Louisiana Teachers’ Union Bullies Private Schools As Court Losses Continue
Arlington, Va.—Faced with an exodus of students from failing public schools, a Louisiana teachers’ union has resorted to sending letters threatening to sue private schools that accept public school students using government scholarships. The move comes as the union and other entrenched interests seeking to preserve the educational status quo lost another round in court in their efforts to block implementation of Act 2, Governor Bobby Jindal’s innovative effort to improve elementary and secondary education in Louisiana by giving parents more choices in educating their children.
In letters sent on or around July 25, 2012, to private schools across state, the Louisiana Association of Educators (LAE) asserts that if private schools accept students using scholarships provided by Act 2, the LAE “will have no alternative other than to institute litigation” against each school. The letter states that the LAE will “take whatever means necessary” to prevent the private schools from accepting students using the scholarship funds. Under Act 2, students who attend public schools that are rated C, D and F and who meet income rules qualify for scholarships to pay for tuition and mandatory fees at private and parochial schools.

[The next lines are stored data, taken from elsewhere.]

Lemma word_nul_free w : word w -> 0 ∉ w.
Proof. intros Hw%word_bytes H0. eapply Forall_forall in Hw as [_ Hw]; [|exact H0]. done. Qed.

Lemma text_nul_free a s : wf a -> layout a s -> nul_free s.
Proof.
  pose proof gap_nul_free as Hgap. pose proof word_nul_free as Hword.
  assert (Hpar : forall n a s, (forall s, layout a s -> 0 ∉ s) -> paren_text n a (layout a) s -> 0 ∉ s).
  { intros n x s' H. unfold paren_text. case_decide; [auto|]. intros (g & s1 & g' & Hg & Hg' & Ht & ->).
    rewrite not_elem_of_cons, !not_elem_of_app, not_elem_of_cons. split_and!; [done|auto|auto|done|auto]. }
  unfold nul_free. revert s. induction a as [args|a IH w k|l IHl r IHr|l IHl r IHr|a IH]; intros s; cbn [wf layout].
  - intros [Hw _]. revert s. induction Hw as [|w args H _ IHa]; intros s; cbn [words_text].
    { intros ->. apply not_elem_of_nil. }
    intros (g & s' & Hg & _ & -> & Ht). rewrite !not_elem_of_app. auto.
  - intros [H1 H2] (s1 & s2 & -> & Ht1 & (g & g' & Hg & Hg' & ->)). rewrite !not_elem_of_app.
    split; [by eauto|]. split; [|by auto]. destruct k; cbn; rewrite ?not_elem_of_cons, elem_of_nil; naive_solver.
  - intros [H1 H2] (s1 & g & s2 & Hg & -> & Ht1 & Ht2). rewrite not_elem_of_app, not_elem_of_cons, not_elem_of_app.
    split_and!; [eauto|done|auto|eauto].
  - intros [H1 H2] (s1 & g & s2 & Hg & -> & Ht1 & Ht2). rewrite not_elem_of_app, not_elem_of_cons, not_elem_of_app.
    split_and!; [eauto|done|auto|eauto].
  - intros H1 (s1 & g & Hg & -> & Ht1). rewrite not_elem_of_app, not_elem_of_cons.
    split_and!; [eauto|done|auto].
Qed.
Lemma sorted_lt lo fl a s : sorted lo fl -> (a, s) ∈ fl -> lo < a /\ 1 <= s.
Proof.
  revert lo. induction fl as [|[b t] fl IH]; intros lo H Hin; [by apply not_elem_of_nil in Hin|].
  destruct H as (H1 & H2 & H3). apply elem_of_cons in Hin as [[= -> ->]|Hin]; [done|].
  apply (IH _ H3) in Hin as [H4 H5]. split; [|done]. unfold hplus, sizeof_Header in H4. lia.
Qed.

Lemma endp_elem p fl : endp p fl ∈ p :: fl.*1.
Proof.
  revert p. induction fl as [|[a s] fl IH]; intros p; simpl; [by left|]. right. apply IH.
Qed.

Lemma sorted_nodup lo fl : sorted lo fl -> NoDup (lo :: fl.*1).
Proof.
  revert lo. induction fl as [|[a s] fl IH]; intros lo H; simpl.
  - apply NoDup_singleton.
  - destruct H as (H1 & H2 & H3). assert (H4 : sorted a fl).
    { eapply sorted_weaken; [|exact H3]. unfold hplus, sizeof_Header. lia. }
    apply NoDup_cons. split; [|by apply IH].
    intros [->|Hin]%elem_of_cons; [lia|]. apply list_elem_of_fmap in Hin as ([b t] & E & Hb). simpl in E. subst b.
    apply (sorted_lt _ _ _ _ H4) in Hb. lia.
Qed.

Lemma endx_ge lo fl : sorted lo fl -> lo <= endx lo fl.
Proof.
  revert lo. induction fl as [|[a s] fl IH]; intros lo H; simpl; [lia|].
  destruct H as (H1 & H2 & H3). apply IH in H3. unfold hplus, sizeof_Header in *. lia.
Qed.
Lemma nb_div n : 0 <= n -> nb n = n / 1024 + (if n mod 1024 =? 0 then 0 else 1).
Proof.
  intros H. unfold nb. consts. pose proof (Z.div_mod n 1024 ltac:(lia)) as E. pose proof (Z.mod_pos_bound n 1024 ltac:(lia)).
  destruct (Z.eqb_spec (n mod 1024) 0) as [E0|E0].
  - rewrite Z.add_0_r. symmetry. apply Z.div_unique with (r := 1023); lia.
  - symmetry. apply Z.div_unique with (r := n mod 1024 - 1); lia.
Qed.

Lemma nb_block n k : 0 <= n -> n < k <= (n / 1024 + 1) * 1024 -> nb k = n / 1024 + 1.
Proof.
  intros H Hk. unfold nb. consts. pose proof (Z.div_mod n 1024 ltac:(lia)). pose proof (Z.mod_pos_bound n 1024 ltac:(lia)).
  symmetry. apply Z.div_unique with (r := k + 1023 - 1024 * (n / 1024 + 1)); lia.
Qed.

(** The blocks the next byte needs. *)
Lemma cost_next n : 0 <= n -> cost (n + 1) = cost n + (if n mod 1024 =? 0 then 1 + (if n / 1024 =? 12 then 1 else 0) else 0).
Proof.
  intros H. unfold cost. rewrite (nb_block n (n + 1)), nb_div; [|done|done|]; consts;
    pose proof (Z.div_mod n 1024 ltac:(lia)); pose proof (Z.mod_pos_bound n 1024 ltac:(lia)); [|lia].
  destruct (Z.eqb_spec (n mod 1024) 0), (Z.eqb_spec (n / 1024) 12), (Z.ltb_spec (12 * 1024) (n + 1)), (Z.ltb_spec (12 * 1024) n); lia.
Qed.

Lemma cost_block n k : 0 <= n -> n < k <= (n / 1024 + 1) * 1024 -> cost k = cost (n + 1).
Proof.
  intros H Hk. unfold cost. rewrite (nb_block n k), (nb_block n (n + 1)); consts;
    pose proof (Z.div_mod n 1024 ltac:(lia)); pose proof (Z.mod_pos_bound n 1024 ltac:(lia)); try lia.
  destruct (Z.ltb_spec (12 * 1024) (n + 1)), (Z.ltb_spec (12 * 1024) k); lia.
Qed.

(** ** Allocating the block of an offset *)

Record adv (s : mkfs_st) (din : list Z) (own : owner) (i : nat) (c : list Z) (fbn x : Z)
    (s1 : mkfs_st) (din1 : list Z) (own1 : owner) : Prop := {
  ad_own : own1 x = Some (i, fbn);
  ad_blk : fblk (sect s1) din1 fbn = x;
  ad_other fbn' : 0 <= fbn' < MAXFILE -> fbn' <> fbn -> fblk (sect s1) din1 fbn' = fblk (sect s) din fbn';
  ad_ind : if fbn <? NDIRECT then d_addr din1 NDIRECT = 0 else own1 (d_addr din1 NDIRECT) = Some (i, -1);
  ad_sub b o : own b = Some o -> own1 b = Some o;
  ad_new b o : own1 b = Some o -> own b = Some o \/ freeblock s <= b < freeblock s1 /\ o.1 = i;
  ad_sect b : own b <> Some (i, -1) -> b < freeblock s \/ freeblock s1 <= b -> sect s1 !! b = sect s !! b;
  ad_len n : 0 <= n < FSSIZE -> exists b, sect s1 !! n = Some b /\ length b = Z.to_nat BSIZE;
  ad_free : freeblock s1 = freeblock s + (cost (Z.of_nat (length c) + 1) - cost (Z.of_nat (length c))) /\
            freeinode s1 = freeinode s;
  ad_din : length din1 = 64%nat /\ getn 2 din1 0 = getn 2 din 0 /\ getn 2 din1 6 = getn 2 din 6;
  ad_data j : (j < Z.to_nat BSIZE)%nat ->
    nth j (blk (sect s1) x) 0 = default 0 (c !! (Z.to_nat (fbn * BSIZE) + j)%nat) }.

The LAE, the Louisiana Federation of Teachers (LFT) and the Louisiana School Boards’ Association (LSBA) have sued in state court to stop the implementation of Act 2. The Institute for Justice (IJ), the nation’s leading legal defender of school choice programs, represents parents and organizations that have intervened in the case to help defend the program. Specifically, IJ represents Valerie Evans and Kendra Palmer, two New Orleans parents whose children attend private schools thanks to the scholarship, as well the Alliance for School Choice and the Black Alliance for Educational Options, two organizations that have long advocated for greater choice in Louisiana.
IJ Attorney Bill Maurer said, “Apparently, even the LAE recognizes that many public schools are doing a poor job educating children because they believe the only way to keep kids in public schools is to sue the private schools that would take them. If the LAE was confident that the public schools of Louisiana could compete with private alternatives, threats like this letter would be unnecessary.”
The LAE’s attempt to keep kids in underperforming and failing public schools by bullying private schools comes as the Louisiana Court of Appeals, First Circuit, turned down the latest effort by the unions and the LSBA to halt implementation of Act 2. Earlier in July, Judge Timothy Kelley of the Louisiana District Court concluded that he did not have jurisdiction to hear the LAE, LFT and LSBA’s request to enjoin the program because to do so would cause a deficit in the state budget. On July 24, 2012, the unions and school boards asked the Court of Appeals to review Judge Kelley’s decision. The very next day—before the state and the parties represented by IJ even had a chance to respond—the Court of Appeals denied the request.
Maurer continued, “The unions and school boards have failed again to get a court to stop parents and students at underperforming and failing public schools from voting with their feet and seeking a quality education at private schools. Unfortunately, what they’ve been unable to achieve through litigation they are now attempting to achieve through threats of litigation. These letters simply show the lengths to which the educational bureaucracy will go to insulate itself from competition.”
While the unions and school boards’ association continue their attempt to convince the appellate courts to hear their challenge to Judge Kelley’s ruling regarding an injunction, the question of the constitutionality of Act 2 is still being litigated at the trial court, with trial in the case set to begin October 15, 2012, in front of Judge Kelley.
Maurer concluded, “Act 2 is constitutional under the Louisiana Constitution. These attempts to bully private schools from educating children ill-served by the public schools are simply a way for those invested in the current unacceptable state of public education in this state to avoid competition and change. But the children in these public schools cannot wait any longer and no threat of litigation, no matter how desperate, will keep parents and kids from making the decisions that are right for them.”